Closed miguno closed 10 years ago
Hi Michael,
Thanks a lot for your email. I have been following your blogs and post very regularly on Stom and Kafka and those are excellent learning for me and this is great to see your email and your help to guide on this License issue.
Yes, you are correct, the original code is similar to Kafka Storm Spout. In the original Storm Spout Code has two part, first is Fault Tolerant Kafka Connectors ( The ZKCoordinator , DynamicBroakersReader, DynamicPartitionConnection etc) which are almost similar logic in my Spark Connector (with few minor modification to detect Spark Driver/Executor failures and Replay logic) ... But there are good amount modifications done in The Storm part of the code ( Specially there is no KafkaSoout) , where I used KafkaConsumer, the PartitionManager logic has changed to fit to Spark..etc. There is no Storm specific ack related code, no metrics are kept etc.
Can you please guide me for this cases, how do I proceed ? I am new to this process sorry about this.
I can see following point for redistribution...
a. You must give any other recipients of the Work or Derivative Works a copy of this License; and
If I include Apache V2 license , will this point be covered ?
b. You must cause any modified files to carry prominent notices stating that You changed the files; and
Shall I mention in the .Java / Readme files that this is modified from Storm Kafka Spout ? Will that help ?
C. You must retain, in the Source form of any Derivative Works that You distribute, all copyright, patent, trademark, and attribution notices from the Source form of the Work, excluding those notices that do not pertain to any part of the Derivative Works; and
What I need to do here ?
D. If the Work includes a "NOTICE" text file as part of its distribution, then any Derivative Works that You distribute must include a readable copy of the attribution notices contained within such NOTICE file, excluding those notices that do not pertain to any part of the Derivative Works, in at least one of the following places: within a NOTICE text file distributed as part of the Derivative Works; within the Source form or documentation, if provided along with the Derivative Works; or, within a display generated by the Derivative Works, if and wherever such third-party notices normally appear. The contents of the NOTICE file are for informational purposes only and do not modify the License. You may add Your own attribution notices within Derivative Works that You distribute, alongside or as an addendum to the NOTICE text from the Work, provided that such additional attribution notices cannot be construed as modifying the License.

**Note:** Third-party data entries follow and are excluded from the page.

Record good_group (g : list row) : Prop := {
  gg_rows : Forall row_ok g;
  gg_some : g <> [];
  gg_len : zlen g <= PARQUET_ROWGROUP_ROWS;
  gg_cap : capped g }.

(** The groups [gs] lie in [out] behind the magic, as the footer's groups say. *)
Inductive laid : list (list row) -> list PqWriteGroup -> list Z -> Prop :=
| laid_nil : laid [] [] PAR1
| laid_snoc gs rgs out g o cols total : laid gs rgs out -> good_group g -> flush_leaves (group_puts g) (zlen out) = Ok (o, cols, total) -> total = zlen o ->
    bytes_ok o -> laid (gs ++ [g]) (rgs ++ [mkWriteGroup (zlen g) total cols]) (out ++ o).

(** The groups written so far are [gs], the open group holds [grp]. *)
Record writing (gs : list (list row)) (grp : list row) (ws : WriteState) : Prop := {
  wi_laid : laid gs (ws_rgs ws) (ws_out ws);
  wi_offset : ws_offset ws = zlen (ws_out ws);
  wi_leaves : ws_leaves ws = group_puts grp;
  wi_count : ws_groupRows ws = zlen grp;
  wi_len : zlen grp < PARQUET_ROWGROUP_ROWS;
  wi_rows : Forall row_ok grp;
  wi_cap : grp = [] \/ capped grp;
  wi_total : ws_total ws = zlen (concat gs) + zlen grp }.

Lemma group_puts_nil : group_puts [] = cs.
Proof using Hcs.
  unfold group_puts. cbn [rows_entries foldr]. rewrite <- Hcs. clear. induction cs as [|c cs' IH]; [done|]. cbn [length replicate zip_with]. by rewrite IH.
Qed.

Lemma rows_length g : Forall row_ok g -> Forall (fun r => length r = length tops) g.
Proof using. intros Hg. eapply list.Forall_impl; [exact Hg|]. apply row_length. Qed.

Lemma length_group g : Forall row_ok g -> length (rows_entries tops g) = length cs.
Proof using Htops Hcs. intros Hg. rewrite (length_rows_entries tops 0 g Htops (rows_length g Hg)). done. Qed.

Lemma reset_group g : Forall row_ok g -> map pqleaf_reset (group_puts g) = cs.
Proof using Htops Hcs Hsrc.
  intros Hg%length_group. unfold group_puts. revert Hg. generalize (rows_entries tops g) as E. revert Hsrc. clear. induction 1 as [|c cs' Hc _ IH]; intros [|es E] Hl; try done.
  cbn [zip_with map]. rewrite reset_puts by done. f_equal. apply IH. cbn in Hl. lia.
Qed.

Lemma flush_writing gs grp ws : good_group grp -> laid gs (ws_rgs ws) (ws_out ws) -> ws_offset ws = zlen (ws_out ws) -> ws_leaves ws = group_puts grp -> ws_groupRows ws = zlen grp ->
  ws_total ws = zlen (concat gs) + zlen grp -> exists ws', pq_flush_row_group ws = Ok ws' /\ writing (gs ++ [grp]) [] ws'.
Proof using Htops Hcs Hsrc HM Hcap L.
  intros Hg Hl Ho Hlv Hn Ht. pose proof Hg as [G1 G2 G3 G4]. destruct (flush_leaves_Ok cs (rows_entries tops grp) (zlen (ws_out ws)) Hsrc (group_fits grp G1 G2 G3 G4)) as (o & cols & total & E & F1 & F2 & F3).
  unfold pq_flush_row_group. rewrite Ho, Hlv. fold (group_puts grp) in E. rewrite E, bind_Ok. eexists. split; [reflexivity|]. split; cbn [ws_rgs ws_out ws_offset ws_leaves ws_groupRows ws_total]; try done.
  - rewrite Hn. by eapply laid_snoc.
  - rewrite zlen_app. lia.
  - by rewrite group_puts_nil, reset_group.
  - by left.
  - rewrite concat_app, zlen_app. cbn [concat]. rewrite app_nil_r. change (zlen (@nil row)) with 0. lia.
Qed.

Lemma fits_writable c es rs : sourced c -> page_fits c (es ++ rs) -> writable (leaf_puts c es) rs.
Proof using.
  clear. intros Hc [P1 P2 [P3 P4]]. apply writable_app. pose proof (leaf_reset c Hc) as Er. destruct Hc as (? & ? & [? ? ? S5 S6]).
  pose proof (zlen_nonneg (es ++ rs)). pose proof (zlen_nonneg (value_bytes c (es ++ rs))).
  assert (Hz : defs c = [] /\ reps c = [] /\ boolbits c = [] /\ values c = []) by (rewrite <- Er; done). destruct Hz as (Z1 & Z2 & Z3 & Z4).
  split; rewrite ?Z1, ?Z2, ?Z3, ?Z4; change (zlen (@nil Z)) with 0; try lia. done.
Qed.

Lemma group_writable g r : Forall row_ok (g ++ [r]) -> Forall2 page_fits cs (rows_entries tops (g ++ [r])) -> Forall2 writable (group_puts g) (row_entries tops r).
Proof using Htops Hcs Hsrc.
  intros Hg Hf. pose proof Hg as Hg'. rewrite rows_entries_snoc in Hf by (by apply rows_length). apply Forall_app in Hg' as [Hg1 Hr]. apply Forall_cons_1 in Hr as [Hr _].
  pose proof (length_group g Hg1) as Hl. assert (Hlr : length (row_entries tops r) = length cs) by (rewrite (length_row_entries tops 0 r Htops (row_length r Hr)); done).
  unfold group_puts. revert Hf Hl Hlr. generalize (rows_entries tops g) as E. generalize (row_entries tops r) as R. revert Hsrc. clear.
  induction 1 as [|c cs' Hc _ IH]; intros [|rs R] [|es E] Hf Hl Hlr; try done. cbn [zip_with] in *. apply Forall2_cons_1 in Hf as [H1 H2].
  constructor; [by apply fits_writable|]. apply IH; [done|cbn in *; lia..].
Qed.

Lemma fit_puts E R : length E = length cs -> Forall2 entries_fit cs R -> Forall2 entries_fit (zip_with leaf_puts cs E) R.
Proof using.
  clear. intros Hl Hf. revert E Hl. induction Hf as [|c rs cs' R H1 _ IH]; intros [|es E] Hl; try done. cbn [zip_with]. constructor; [|apply IH; cbn in Hl; lia].
  rewrite leaf_puts_data. exact H1.
Qed.

Lemma costs_puts E R : length E = length cs -> costs (zip_with leaf_puts cs E) R = costs cs R.
Proof using.
  clear. revert E R. induction cs as [|c cs' IH]; intros [|es E] [|rs R] Hl; try done. cbn [zip_with]. rewrite !costs_cons, IH by (cbn in Hl; lia). f_equal. rewrite leaf_puts_data. done.
Qed.

Lemma row_estimate g r : Forall row_ok g -> row_ok r -> exists b, pq_row_bytes tops (group_puts g) r = Ok b /\
  pq_group_bytes (group_puts (g ++ [r])) <= pq_group_bytes (group_puts g) + b.
Proof using Htops Hcs Hsrc AL.
  clear Hcap HM cap. intros Hg Hr. pose proof Hr as [R1 R2 R3]. pose proof (length_group g Hg) as Hl. assert (Hlr : length (row_entries tops r) = length cs) by (rewrite (length_row_entries tops 0 r Htops (row_length r Hr)); done).
  destruct (row_bytes_bound tops r [] (group_puts g) Htops R1) as (b & E & Hb).
  { apply fit_puts; [done|]. eapply Forall2_impl; [|exact R2]. by intros c es []. }
  exists b. split; [exact E|]. unfold group_puts in *. rewrite costs_puts in Hb by done. rewrite rows_entries_snoc by (apply rows_length, Forall_app_2; [done|]; by constructor).
  rewrite <- puts_puts by done. rewrite group_bytes_puts by (rewrite length_zip_with_l_eq; done). rewrite costs_puts by done. lia.
Qed.

Lemma group_puts_snoc g r : Forall row_ok g -> row_ok r -> zip_with leaf_puts (group_puts g) (row_entries tops r) = group_puts (g ++ [r]).
Proof using Htops Hcs.
  intros Hg Hr. unfold group_puts. rewrite rows_entries_snoc by (apply rows_length, Forall_app_2; [done|]; by constructor). apply puts_puts; [by apply length_group|].
  rewrite (length_row_entries tops 0 r Htops (row_length r Hr)). done.
Qed.

(** A row goes into the open group or, when that group is cut, into the next one. *)
Lemma add_row gs grp ws r : writing gs grp ws -> row_ok r -> capped (grp ++ [r]) ->
  exists ws' gs' grp', (leaves ← shred_row tops (ws_leaves ws) r;
      let ws := mkWrite (ws_out ws) (ws_offset ws) leaves (ws_groupRows ws + 1) (ws_rgs ws) (ws_total ws + 1) in
      if ws_groupRows ws =? PARQUET_ROWGROUP_ROWS then pq_flush_row_group ws else Ok ws) = Ok ws' /\
    writing gs' grp' ws' /\ concat gs' ++ grp' = concat gs ++ grp ++ [r].
Proof using Htops Hcs Hsrc HM Hcap L.
  intros [W1 W2 W3 W4 W5 W6 W7 W8] Hr Hc. assert (Hg : Forall row_ok (grp ++ [r])) by (apply Forall_app_2; [done|]; by constructor).
  assert (Hlen : zlen (grp ++ [r]) = zlen grp + 1) by (rewrite zlen_app; done).
  assert (Hgood : good_group (grp ++ [r])) by (split; [done|by destruct grp|lia|done]).
  pose proof (group_fits _ Hg (gg_some _ Hgood) ltac:(lia) Hc) as Hf. pose proof (group_writable grp r Hg Hf) as Hw.
  pose proof (shred_row_Ok tops r [] (group_puts grp) Htops) as E. cbn [app] in E. rewrite W3, E; [|unfold group_puts; rewrite length_zip_with_l_eq; [done|by rewrite length_group]|apply Hr|done].
  rewrite bind_Ok, group_puts_snoc by done. cbv zeta. cbn [ws_groupRows].
  destruct (Z.eqb_spec (ws_groupRows ws + 1) PARQUET_ROWGROUP_ROWS) as [Hfull|Hfull].
  - destruct (flush_writing gs (grp ++ [r]) (mkWrite (ws_out ws) (ws_offset ws) (group_puts (grp ++ [r])) (ws_groupRows ws + 1) (ws_rgs ws) (ws_total ws + 1))) as (ws' & E' & Hw'); cbn [ws_rgs ws_out ws_offset ws_leaves ws_groupRows ws_total]; try done; try lia.
    exists ws', (gs ++ [grp ++ [r]]), []. split; [done|]. split; [done|]. rewrite concat_app. cbn [concat]. by rewrite !app_nil_r.
  - eexists _, gs, (grp ++ [r]). split; [reflexivity|]. split; [|done]. split; cbn [ws_rgs ws_out ws_offset ws_leaves ws_groupRows ws_total]; try done; try lia. by right.
Qed.

Lemma write_row_Ok gs grp ws r : writing gs grp ws -> row_ok r -> exists ws' gs' grp', write_row cap tops ws r = Ok ws' /\ writing gs' grp' ws' /\ concat gs' ++ grp' = concat gs ++ grp ++ [r].
Proof using Htops Hcs Hsrc HM Hcap L AL.
  intros Hw Hr. pose proof Hw as [W1 W2 W3 W4 W5 W6 W7 W8]. unfold write_row. rewrite W4. destruct grp as [|r0 grp].
  - change (0 <? zlen (@nil row)) with false. cbv iota. rewrite !bind_Ok. apply add_row; [done|done|]. left. by exists r.
  - rewrite zlen_cons. pose proof (zlen_nonneg grp). rewrite (proj2 (Z.ltb_lt 0 (1 + zlen grp))) by lia. rewrite W3. destruct (row_estimate _ r W6 Hr) as (b & -> & Hb). rewrite !bind_Ok.
    destruct W7 as [|W7]; [done|]. destruct (Z.ltb_spec cap (pq_group_bytes (group_puts (r0 :: grp)) + b)) as [Hcut|Hcut].
    + destruct (flush_writing gs (r0 :: grp) ws) as (ws1 & -> & Hw1); [by split; [done|done|lia|done]|done..|]. rewrite bind_Ok.
      destruct (add_row _ _ ws1 r Hw1 Hr) as (ws' & gs' & grp' & E & Hw' & Hcc); [left; by exists r|]. exists ws', gs', grp'. split; [exact E|]. split; [done|].
      rewrite Hcc, concat_app. cbn [concat]. by rewrite app_nil_r, <- app_assoc.
    + rewrite bind_Ok. apply add_row; [done|done|]. right. unfold group_puts in *. lia.
Qed.

Lemma write_rows_Ok rows : forall gs grp ws, writing gs grp ws -> Forall row_ok rows ->
  exists ws' gs', write_rows cap tops ws rows = Ok ws' /\ laid gs' (ws_rgs ws') (ws_out ws') /\ ws_leaves ws' = cs /\ concat gs' = concat gs ++ grp ++ rows /\ ws_total ws' = zlen (concat gs').
Proof using Htops Hcs Hsrc HM Hcap L AL.
  induction rows as [|r rows IH]; intros gs grp ws Hw Hrows; cbn [write_rows].
  - pose proof Hw as [W1 W2 W3 W4 W5 W6 W7 W8]. rewrite W4. destruct grp as [|r0 grp].
    + change (0 <? zlen (@nil row)) with false. cbv iota. exists ws, gs. split; [done|]. split; [done|]. split; [by rewrite W3, group_puts_nil|]. rewrite !app_nil_r. split; [done|]. change (zlen (@nil row)) with 0 in W8. lia.
    + rewrite (proj2 (Z.ltb_lt _ _)) by (rewrite zlen_cons; pose proof (zlen_nonneg grp); lia). destruct W7 as [|W7]; [done|].
      destruct (flush_writing gs (r0 :: grp) ws) as (ws1 & -> & [V1 V2 V3 V4 V5 V6 V7 V8]); [by split; [done|done|lia|done]|done..|]. exists ws1, (gs ++ [r0 :: grp]). split; [done|]. split; [done|].
      split; [by rewrite V3, group_puts_nil|]. rewrite concat_app in *. cbn [concat] in *. rewrite !app_nil_r in *. split; [done|]. change (zlen (@nil row)) with 0 in V8. lia.
  - apply Forall_cons_1 in Hrows as [Hr Hrows]. destruct (write_row_Ok gs grp ws r Hw Hr) as (ws1 & gs1 & grp1 & -> & Hw1 & E1). rewrite bind_Ok.
    destruct (IH gs1 grp1 ws1 Hw1 Hrows) as (ws' & gs' & E & H1 & H2 & H3 & H4). exists ws', gs'. split; [done|]. split; [done|]. split; [done|]. split; [|done].
    rewrite H3, app_assoc, E1, <- !app_assoc. done.
Qed.
End Groups.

This work does not include any NOTICE text. So Do I need to do anything here ?
Regards, Dibyendu
On Friday, 26 September 2014 2:08 PM, Michael G. Noll notifications@github.com wrote:
Dibyendu, first, thanks for your work on providing an improved Kafka consumer for Spark Streaming. Much appreciated! I have been playing around with Kafka and Spark Streaming myself, and stumbled upon your project in the spark-user thread where you announced it last month. Since there are apparently still a couple of issues (including Spark issues) to be ironed out, I began reading your source code for further details on the current status of Kafka support in Spark Streaming -- actually because I thought that "Hey, the Apache Storm project has a reasonable Kafka spout/connector, maybe that code would help the Spark project to improve their own variant." While reading your source code that I noticed that apparently most of the code is a verbatim copy of the Kafka spout of the Apache Storm project, which was originally created by wurstmeister. In both cases the code is licensed under the Apache License v2.0, which means you can't just copy the code -- there are some rules you must follow. (And both Apache Spark and Apache Storm, as ASF projects, are using the very same license, which also means it's easy to share code amongst the projects.) Notably, "you must give any other recipients of derivative work a copy of that license, you must cause any modified files to carry prominent notices stating that you changed the files, and you must retain, in the source form of any derivative works that you distribute, all copyright, patent, trad emark, a nd attribution notices from the source form of the work, excluding those notices that do not pertain to any part of the derivative works". See Apache License v2.0 for details of what you would have to do/change/add/etc. to be license compliant. I am sure you have done this in good faith, and I am making you aware of this issue primarily to help you. Best wishes, Michael — Reply to this email directly or view it on GitHub.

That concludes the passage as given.